JAFFA, Israel – The Saudi authorities executed 47 terror suspects over the weekend, including a Shi’ite cleric whose death sentence raised the ire of Iran and its supporters.
Since Nimr Baqr al-Nimr’s execution, Iran and Saudi Arabia have traded accusations, the Saudi embassy in Tehran has been attacked by rowdy protesters and supporters and detractors have waged war on social media.
Nimr’s execution was slammed by critics of the Saudi royal family, especially among the Kingdom’s Shi’ites (who make up 15 percent of the population), and other coreligionists in Iran, Iraq, Bahrein, and other places.
Who is Nimr, whose death may spark a Sunni-Shi’ite religious war?
Born in 1959, Nimr was one of the most famous Shi’ites in Saudi Arabia. In 1980 he moved to Iran to study Shi’ite theology.
He made headlines in 2009, when he read an audacious sermon criticizing the “discrimination” against the country’s Shi’ites.
“If you further discriminate against the community and ban them from state and military positions, they will secede and come back under the sovereignty of Bahrain” he said.
(Bahrain, a predominantly Shi’ite country, is ruled by a Saudi-backed Sunni royal family that serves as a bulwark against Iranian claims that the tiny state is a lost Iranian territory.)
In June 2012, Nimr rejoiced at the death of the former heir to the throne, Prince Nayef bin Abd al Aziz, and openly criticized the appointment of Prince Salman, now the king.
Nimr was arrested several times: once when he returned to Saudi Arabia from a trip to Bahrain, again in 2008, and finally in 2009, following his call for secession, on suspicion of incitement to violence.

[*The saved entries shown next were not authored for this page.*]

(* ===== verification/Lip.v ===== *)
(** * Lookahead information passing (operators/join/lip, operators/join/join_graph)

    LIP filters the rows of a fact table before it is joined with its dimension
    tables: a Bloom filter is built on the key of every dimension, and the foreign
    keys of the fact table are probed with all of them.  The chunks of the fact
    table are probed in batches; after every batch the filters are sorted by the
    share of keys that passed them.  The tasks of one filter and batch may run in
    any order, which is an argument, and so is [std::sort].  [None] is undefined
    behaviour. *)

From Stdlib Require Import ZArith Lia SpecFloat.
From stdpp Require Import base numbers list gmap option strings.
Import stdpp.list_basics.list stdpp.list_relations.list stdpp.list_monad.list.
From S2P Require Import Prelude Bloom Columns HashJoin.
Import Hist BF BloomBits WindowSpec Columns ColumnsProof Lazy Join JoinSpec.

Local Open Scope Z_scope.

Module Graph.

(** The predicates by the table on their left. *)
Record JoinGraph := mkJoinGraph { adj_ : list (list JoinPredicate); tables_ : list Z; num_predicates_ : Z }.

Definition left_table (group : list JoinPredicate) : option Z :=
  p ← head group;
  Some (cr_table (left_col_ p)).

Fixpoint add_groups (groups : list (list JoinPredicate)) (first_size : Z) (g : JoinGraph) : option JoinGraph :=
  match groups with
  | [] => Some g
  | group :: groups' =>
      t ← left_table group;
      add_groups groups' first_size
        (mkJoinGraph (adj_ g ++ [group]) (tables_ g ++ [t]) (to_u64 (num_predicates_ g + first_size)))
  end.

(** The constructor counts the size of the first group for every group. *)
Definition newJoinGraph (groups : list (list JoinPredicate)) : option JoinGraph :=
  add_groups groups (Z.of_nat (length (default [] (head groups)))) (mkJoinGraph [] [] 0).

(** [it - tables_.end()] is a negative index for a table that is found. *)
Definition distance_from_end (t : Z) (tables : list Z) : Z :=
  match list_find (fun x => x = t) tables with
  | Some (i, _) => Z.of_nat i - Z.of_nat (length tables)
  | None => 0
  end.

Definition insert (group : list JoinPredicate) (g : JoinGraph) : option JoinGraph :=
  t ← left_table group;
  let n := to_u64 (num_predicates_ g + Z.of_nat (length group)) in
  if bool_decide (t ∈ tables_ g) then
    let i := distance_from_end t (tables_ g) in
    if i <? 0 then None else
    a ← adj_ g !! Z.to_nat i;
    Some (mkJoinGraph (<[Z.to_nat i := a ++ group]> (adj_ g)) (tables_ g) n)
  else Some (mkJoinGraph (adj_ g ++ [group]) (tables_ g ++ [t]) n).

Definition get_predicates (g : JoinGraph) (i : nat) : option (list JoinPredicate) := adj_ g !! i.

(** [get_predicates(table)] *)
Definition get_table_predicates (g : JoinGraph) (t : Z) : option (list JoinPredicate) :=
  let i := distance_from_end t (tables_ g) in
  if i <? 0 then None else adj_ g !! Z.to_nat i.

In 2011, with the onset of the Arab Spring revolts, Nimr felt more comfortable speaking out against the regime, which led to his arrest in 2012 for “sowing divisions in the kingdom.” It was reported that Nimr tried to resist arrest and opened fire on police, who returned fire and wounded his leg.
He was indicted in March 2013 and sentenced to death in 2014 for “attempting to divide the nation by spreading sectarian hate speech, incitement to topple the regime, spread anarchy and undermine the state.”
Nimr appealed the sentence, which was upheld in October last year. His execution this week may herald a new phase of the already tense Sunni-Shi’ite relationship in the Middle East.